• Task details
In the data below, find the line containing "Lemma passes_notify fuel", then set down that line and every later line up to and including the line containing "unfold handed_over. cbn", exactly.

Material for this exercise START

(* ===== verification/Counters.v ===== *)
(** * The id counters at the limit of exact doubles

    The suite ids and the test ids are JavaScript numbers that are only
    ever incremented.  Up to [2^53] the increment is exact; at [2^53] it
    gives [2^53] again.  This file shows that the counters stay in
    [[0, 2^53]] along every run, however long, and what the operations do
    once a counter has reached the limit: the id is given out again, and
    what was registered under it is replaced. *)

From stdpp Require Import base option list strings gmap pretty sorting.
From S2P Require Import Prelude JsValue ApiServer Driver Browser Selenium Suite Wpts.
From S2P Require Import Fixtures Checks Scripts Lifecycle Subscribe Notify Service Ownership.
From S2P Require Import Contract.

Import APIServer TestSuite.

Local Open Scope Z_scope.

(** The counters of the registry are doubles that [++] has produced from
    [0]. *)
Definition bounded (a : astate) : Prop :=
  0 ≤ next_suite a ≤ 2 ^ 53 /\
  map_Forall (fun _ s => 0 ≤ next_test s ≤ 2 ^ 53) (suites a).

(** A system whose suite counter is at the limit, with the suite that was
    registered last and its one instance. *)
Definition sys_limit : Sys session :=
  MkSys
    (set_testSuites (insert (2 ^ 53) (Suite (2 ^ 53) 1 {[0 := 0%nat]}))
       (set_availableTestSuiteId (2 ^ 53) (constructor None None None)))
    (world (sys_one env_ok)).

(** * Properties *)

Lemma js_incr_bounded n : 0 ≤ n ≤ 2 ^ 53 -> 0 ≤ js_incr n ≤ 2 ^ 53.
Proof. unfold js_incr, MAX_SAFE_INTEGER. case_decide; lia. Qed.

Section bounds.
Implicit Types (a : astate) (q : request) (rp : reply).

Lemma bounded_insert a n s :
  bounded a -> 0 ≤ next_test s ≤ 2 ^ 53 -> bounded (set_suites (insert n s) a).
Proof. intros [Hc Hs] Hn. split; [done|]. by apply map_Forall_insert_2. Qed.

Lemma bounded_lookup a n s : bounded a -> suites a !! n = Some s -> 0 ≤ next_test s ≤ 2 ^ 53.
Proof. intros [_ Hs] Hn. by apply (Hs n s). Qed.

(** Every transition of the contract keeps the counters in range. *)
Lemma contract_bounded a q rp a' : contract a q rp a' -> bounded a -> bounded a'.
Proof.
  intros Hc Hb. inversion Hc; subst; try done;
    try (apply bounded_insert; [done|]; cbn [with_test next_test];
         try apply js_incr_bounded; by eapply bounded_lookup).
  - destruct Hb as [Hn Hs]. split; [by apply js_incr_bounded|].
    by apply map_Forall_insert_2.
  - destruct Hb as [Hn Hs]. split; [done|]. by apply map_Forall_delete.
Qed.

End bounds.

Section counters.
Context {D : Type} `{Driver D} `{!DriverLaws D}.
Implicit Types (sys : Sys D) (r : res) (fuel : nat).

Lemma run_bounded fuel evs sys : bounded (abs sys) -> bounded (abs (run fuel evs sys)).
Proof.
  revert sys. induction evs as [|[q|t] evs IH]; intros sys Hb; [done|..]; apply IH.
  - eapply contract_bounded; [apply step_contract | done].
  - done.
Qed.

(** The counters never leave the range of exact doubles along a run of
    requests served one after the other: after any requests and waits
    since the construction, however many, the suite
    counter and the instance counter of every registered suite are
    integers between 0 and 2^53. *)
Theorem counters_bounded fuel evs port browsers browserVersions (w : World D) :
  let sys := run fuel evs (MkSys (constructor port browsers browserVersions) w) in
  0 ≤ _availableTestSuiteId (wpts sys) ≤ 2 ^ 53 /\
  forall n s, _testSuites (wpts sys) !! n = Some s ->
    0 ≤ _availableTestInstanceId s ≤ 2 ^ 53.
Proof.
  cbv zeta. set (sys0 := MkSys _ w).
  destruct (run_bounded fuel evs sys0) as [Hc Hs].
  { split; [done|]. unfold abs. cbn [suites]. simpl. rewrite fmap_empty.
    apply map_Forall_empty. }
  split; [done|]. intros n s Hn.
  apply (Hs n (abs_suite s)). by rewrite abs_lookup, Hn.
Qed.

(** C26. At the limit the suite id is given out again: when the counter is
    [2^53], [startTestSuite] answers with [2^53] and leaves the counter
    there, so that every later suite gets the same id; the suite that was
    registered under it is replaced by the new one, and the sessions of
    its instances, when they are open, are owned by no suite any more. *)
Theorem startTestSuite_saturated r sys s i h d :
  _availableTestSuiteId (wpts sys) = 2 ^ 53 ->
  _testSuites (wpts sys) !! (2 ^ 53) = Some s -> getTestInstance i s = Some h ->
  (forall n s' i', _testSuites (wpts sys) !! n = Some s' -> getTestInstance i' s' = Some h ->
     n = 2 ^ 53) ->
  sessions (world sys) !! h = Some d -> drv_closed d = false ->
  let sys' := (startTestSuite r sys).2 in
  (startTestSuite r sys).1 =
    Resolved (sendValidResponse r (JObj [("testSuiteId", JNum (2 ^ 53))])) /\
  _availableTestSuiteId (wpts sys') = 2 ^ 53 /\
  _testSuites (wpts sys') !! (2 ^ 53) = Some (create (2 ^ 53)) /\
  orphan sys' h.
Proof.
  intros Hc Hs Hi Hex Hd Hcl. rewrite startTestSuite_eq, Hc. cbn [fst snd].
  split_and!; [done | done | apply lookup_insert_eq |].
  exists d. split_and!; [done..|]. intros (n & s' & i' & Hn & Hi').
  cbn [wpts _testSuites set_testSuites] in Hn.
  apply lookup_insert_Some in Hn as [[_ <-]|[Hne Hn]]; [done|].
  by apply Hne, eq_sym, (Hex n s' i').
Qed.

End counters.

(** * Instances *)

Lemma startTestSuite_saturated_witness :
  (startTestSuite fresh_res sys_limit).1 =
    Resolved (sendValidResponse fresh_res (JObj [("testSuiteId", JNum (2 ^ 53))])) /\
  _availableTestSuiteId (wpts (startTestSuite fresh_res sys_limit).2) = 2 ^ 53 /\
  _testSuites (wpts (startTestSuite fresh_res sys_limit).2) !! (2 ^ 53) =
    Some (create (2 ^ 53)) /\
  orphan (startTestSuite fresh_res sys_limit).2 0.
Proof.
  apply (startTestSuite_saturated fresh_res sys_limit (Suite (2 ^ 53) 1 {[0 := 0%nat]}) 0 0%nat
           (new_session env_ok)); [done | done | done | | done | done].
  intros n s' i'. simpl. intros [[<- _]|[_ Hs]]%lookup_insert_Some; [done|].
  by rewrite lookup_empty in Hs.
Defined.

Material for this exercise END
Material for this exercise START

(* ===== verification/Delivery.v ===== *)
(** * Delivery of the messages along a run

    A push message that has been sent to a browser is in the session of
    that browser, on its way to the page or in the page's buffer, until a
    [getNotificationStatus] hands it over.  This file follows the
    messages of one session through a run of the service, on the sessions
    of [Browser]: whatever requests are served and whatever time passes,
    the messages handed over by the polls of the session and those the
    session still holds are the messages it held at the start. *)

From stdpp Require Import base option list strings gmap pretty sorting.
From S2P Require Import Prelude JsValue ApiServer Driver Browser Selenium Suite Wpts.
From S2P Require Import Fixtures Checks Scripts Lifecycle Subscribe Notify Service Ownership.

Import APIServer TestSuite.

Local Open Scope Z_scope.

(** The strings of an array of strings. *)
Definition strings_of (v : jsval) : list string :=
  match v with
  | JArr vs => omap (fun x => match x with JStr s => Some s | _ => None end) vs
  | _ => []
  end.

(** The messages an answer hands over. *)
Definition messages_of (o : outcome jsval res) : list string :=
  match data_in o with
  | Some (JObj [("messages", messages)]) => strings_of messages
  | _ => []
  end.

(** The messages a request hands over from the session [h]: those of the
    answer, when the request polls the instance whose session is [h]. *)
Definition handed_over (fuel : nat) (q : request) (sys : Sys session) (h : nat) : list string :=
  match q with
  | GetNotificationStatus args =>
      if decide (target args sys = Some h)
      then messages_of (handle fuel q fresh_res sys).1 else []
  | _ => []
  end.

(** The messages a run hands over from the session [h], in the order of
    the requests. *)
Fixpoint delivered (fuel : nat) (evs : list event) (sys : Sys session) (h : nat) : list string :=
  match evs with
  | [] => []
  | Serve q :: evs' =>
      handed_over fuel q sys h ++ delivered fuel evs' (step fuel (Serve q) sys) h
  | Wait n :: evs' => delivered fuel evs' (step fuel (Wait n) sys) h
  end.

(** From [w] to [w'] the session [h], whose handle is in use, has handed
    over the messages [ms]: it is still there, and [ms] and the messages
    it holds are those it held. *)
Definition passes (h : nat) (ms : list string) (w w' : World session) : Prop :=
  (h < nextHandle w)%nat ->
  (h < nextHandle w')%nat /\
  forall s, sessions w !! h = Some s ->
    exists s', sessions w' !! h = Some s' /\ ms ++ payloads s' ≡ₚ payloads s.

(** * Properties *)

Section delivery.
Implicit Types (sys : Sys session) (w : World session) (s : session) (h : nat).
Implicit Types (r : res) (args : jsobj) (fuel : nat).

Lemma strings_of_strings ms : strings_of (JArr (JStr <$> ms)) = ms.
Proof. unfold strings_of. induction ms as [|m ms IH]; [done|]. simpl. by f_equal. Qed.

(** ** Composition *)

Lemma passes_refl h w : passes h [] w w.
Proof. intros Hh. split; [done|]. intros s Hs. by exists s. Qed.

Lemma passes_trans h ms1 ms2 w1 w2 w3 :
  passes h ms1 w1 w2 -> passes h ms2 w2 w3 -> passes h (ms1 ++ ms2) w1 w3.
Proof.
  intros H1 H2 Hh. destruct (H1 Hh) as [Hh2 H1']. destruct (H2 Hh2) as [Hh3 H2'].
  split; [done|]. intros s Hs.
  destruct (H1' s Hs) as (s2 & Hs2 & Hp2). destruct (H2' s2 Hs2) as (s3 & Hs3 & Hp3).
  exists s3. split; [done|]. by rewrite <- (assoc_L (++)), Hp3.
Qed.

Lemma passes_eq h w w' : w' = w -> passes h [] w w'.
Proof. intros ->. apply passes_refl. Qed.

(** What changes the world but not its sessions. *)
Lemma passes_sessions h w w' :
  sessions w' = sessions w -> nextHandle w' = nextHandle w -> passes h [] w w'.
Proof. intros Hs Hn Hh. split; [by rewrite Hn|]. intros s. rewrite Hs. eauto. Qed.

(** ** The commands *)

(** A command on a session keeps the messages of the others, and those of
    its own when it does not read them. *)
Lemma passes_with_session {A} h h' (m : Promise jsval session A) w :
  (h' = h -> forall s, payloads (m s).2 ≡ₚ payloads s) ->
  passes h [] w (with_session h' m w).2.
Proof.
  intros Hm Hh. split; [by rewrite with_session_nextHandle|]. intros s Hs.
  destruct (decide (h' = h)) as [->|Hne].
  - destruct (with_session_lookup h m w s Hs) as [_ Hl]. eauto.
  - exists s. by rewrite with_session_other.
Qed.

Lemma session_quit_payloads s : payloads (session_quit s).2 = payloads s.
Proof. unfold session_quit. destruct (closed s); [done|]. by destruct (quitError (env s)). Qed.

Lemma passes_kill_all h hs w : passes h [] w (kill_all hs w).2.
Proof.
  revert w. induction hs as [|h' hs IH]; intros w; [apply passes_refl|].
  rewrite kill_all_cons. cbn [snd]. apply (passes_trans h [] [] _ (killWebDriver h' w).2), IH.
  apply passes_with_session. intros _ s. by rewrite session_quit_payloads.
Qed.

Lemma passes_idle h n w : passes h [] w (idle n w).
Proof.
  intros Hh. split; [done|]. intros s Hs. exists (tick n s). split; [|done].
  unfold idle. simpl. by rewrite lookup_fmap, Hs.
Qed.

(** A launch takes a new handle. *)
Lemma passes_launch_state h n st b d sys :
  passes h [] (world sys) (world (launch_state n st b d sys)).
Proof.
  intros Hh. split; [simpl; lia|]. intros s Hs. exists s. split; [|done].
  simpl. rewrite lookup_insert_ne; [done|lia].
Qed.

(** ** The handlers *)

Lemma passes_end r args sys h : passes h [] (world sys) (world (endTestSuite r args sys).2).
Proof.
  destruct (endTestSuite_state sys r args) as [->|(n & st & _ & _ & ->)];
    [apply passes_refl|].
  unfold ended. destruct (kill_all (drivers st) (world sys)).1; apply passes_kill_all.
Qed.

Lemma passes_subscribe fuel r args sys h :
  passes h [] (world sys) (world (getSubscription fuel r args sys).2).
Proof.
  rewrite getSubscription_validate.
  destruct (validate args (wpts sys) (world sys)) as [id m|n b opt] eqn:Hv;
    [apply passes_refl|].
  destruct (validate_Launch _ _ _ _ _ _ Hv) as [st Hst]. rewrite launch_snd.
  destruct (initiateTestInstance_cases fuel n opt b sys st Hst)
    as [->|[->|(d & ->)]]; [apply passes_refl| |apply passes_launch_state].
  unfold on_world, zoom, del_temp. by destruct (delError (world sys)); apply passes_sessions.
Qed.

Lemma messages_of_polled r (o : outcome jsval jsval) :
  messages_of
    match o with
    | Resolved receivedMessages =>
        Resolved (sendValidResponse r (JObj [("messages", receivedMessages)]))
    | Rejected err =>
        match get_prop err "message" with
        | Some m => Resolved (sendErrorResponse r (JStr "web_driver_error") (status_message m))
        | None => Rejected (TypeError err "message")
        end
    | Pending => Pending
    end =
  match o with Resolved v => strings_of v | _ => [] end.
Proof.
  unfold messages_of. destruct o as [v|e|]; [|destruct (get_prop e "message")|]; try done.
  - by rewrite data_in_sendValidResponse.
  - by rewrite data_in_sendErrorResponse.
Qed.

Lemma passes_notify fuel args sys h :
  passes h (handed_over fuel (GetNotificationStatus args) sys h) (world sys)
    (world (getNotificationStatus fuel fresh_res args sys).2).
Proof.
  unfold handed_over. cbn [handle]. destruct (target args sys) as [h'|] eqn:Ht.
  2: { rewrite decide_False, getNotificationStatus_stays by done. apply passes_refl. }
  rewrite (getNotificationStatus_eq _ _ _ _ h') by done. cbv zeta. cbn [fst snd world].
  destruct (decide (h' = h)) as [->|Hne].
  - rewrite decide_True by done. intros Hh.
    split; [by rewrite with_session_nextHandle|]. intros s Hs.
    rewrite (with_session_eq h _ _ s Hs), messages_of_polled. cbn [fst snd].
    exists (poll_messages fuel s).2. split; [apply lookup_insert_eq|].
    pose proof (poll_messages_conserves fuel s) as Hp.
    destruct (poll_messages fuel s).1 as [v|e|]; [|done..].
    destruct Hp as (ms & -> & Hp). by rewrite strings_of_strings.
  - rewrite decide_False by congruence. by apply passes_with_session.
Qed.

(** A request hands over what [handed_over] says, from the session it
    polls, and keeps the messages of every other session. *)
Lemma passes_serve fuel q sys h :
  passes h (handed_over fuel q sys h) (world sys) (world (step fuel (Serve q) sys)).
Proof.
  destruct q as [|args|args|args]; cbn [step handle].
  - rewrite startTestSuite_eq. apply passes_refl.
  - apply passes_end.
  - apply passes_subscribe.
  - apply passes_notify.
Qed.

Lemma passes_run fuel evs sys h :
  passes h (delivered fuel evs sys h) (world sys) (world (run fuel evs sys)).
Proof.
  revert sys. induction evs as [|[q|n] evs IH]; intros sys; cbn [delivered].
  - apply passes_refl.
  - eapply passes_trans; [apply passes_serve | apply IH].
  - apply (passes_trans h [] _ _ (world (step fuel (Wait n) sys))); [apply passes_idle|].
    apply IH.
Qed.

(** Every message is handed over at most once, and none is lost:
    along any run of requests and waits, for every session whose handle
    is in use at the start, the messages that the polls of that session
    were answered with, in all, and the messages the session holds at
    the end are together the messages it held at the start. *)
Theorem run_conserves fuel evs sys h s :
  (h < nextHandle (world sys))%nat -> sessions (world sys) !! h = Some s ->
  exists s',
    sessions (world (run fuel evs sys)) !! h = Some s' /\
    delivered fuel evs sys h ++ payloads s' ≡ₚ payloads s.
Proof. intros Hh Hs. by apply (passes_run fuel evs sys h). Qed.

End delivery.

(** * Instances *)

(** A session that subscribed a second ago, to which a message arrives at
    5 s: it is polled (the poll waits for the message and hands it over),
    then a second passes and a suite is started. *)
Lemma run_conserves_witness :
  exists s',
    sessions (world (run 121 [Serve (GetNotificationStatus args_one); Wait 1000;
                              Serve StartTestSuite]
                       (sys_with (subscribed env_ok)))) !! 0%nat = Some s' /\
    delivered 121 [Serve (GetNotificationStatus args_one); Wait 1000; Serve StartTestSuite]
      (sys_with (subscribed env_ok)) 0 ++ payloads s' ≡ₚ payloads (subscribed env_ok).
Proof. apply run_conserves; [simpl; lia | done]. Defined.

Material for this exercise END

• Response area
Lemma passes_notify fuel args sys h :
  passes h (handed_over fuel (GetNotificationStatus args) sys h) (world sys)
    (world (getNotificationStatus fuel fresh_res args sys).2).
Proof.
  unfold handed_over. cbn [handle]. destruct (target args sys) as [h'|] eqn:Ht.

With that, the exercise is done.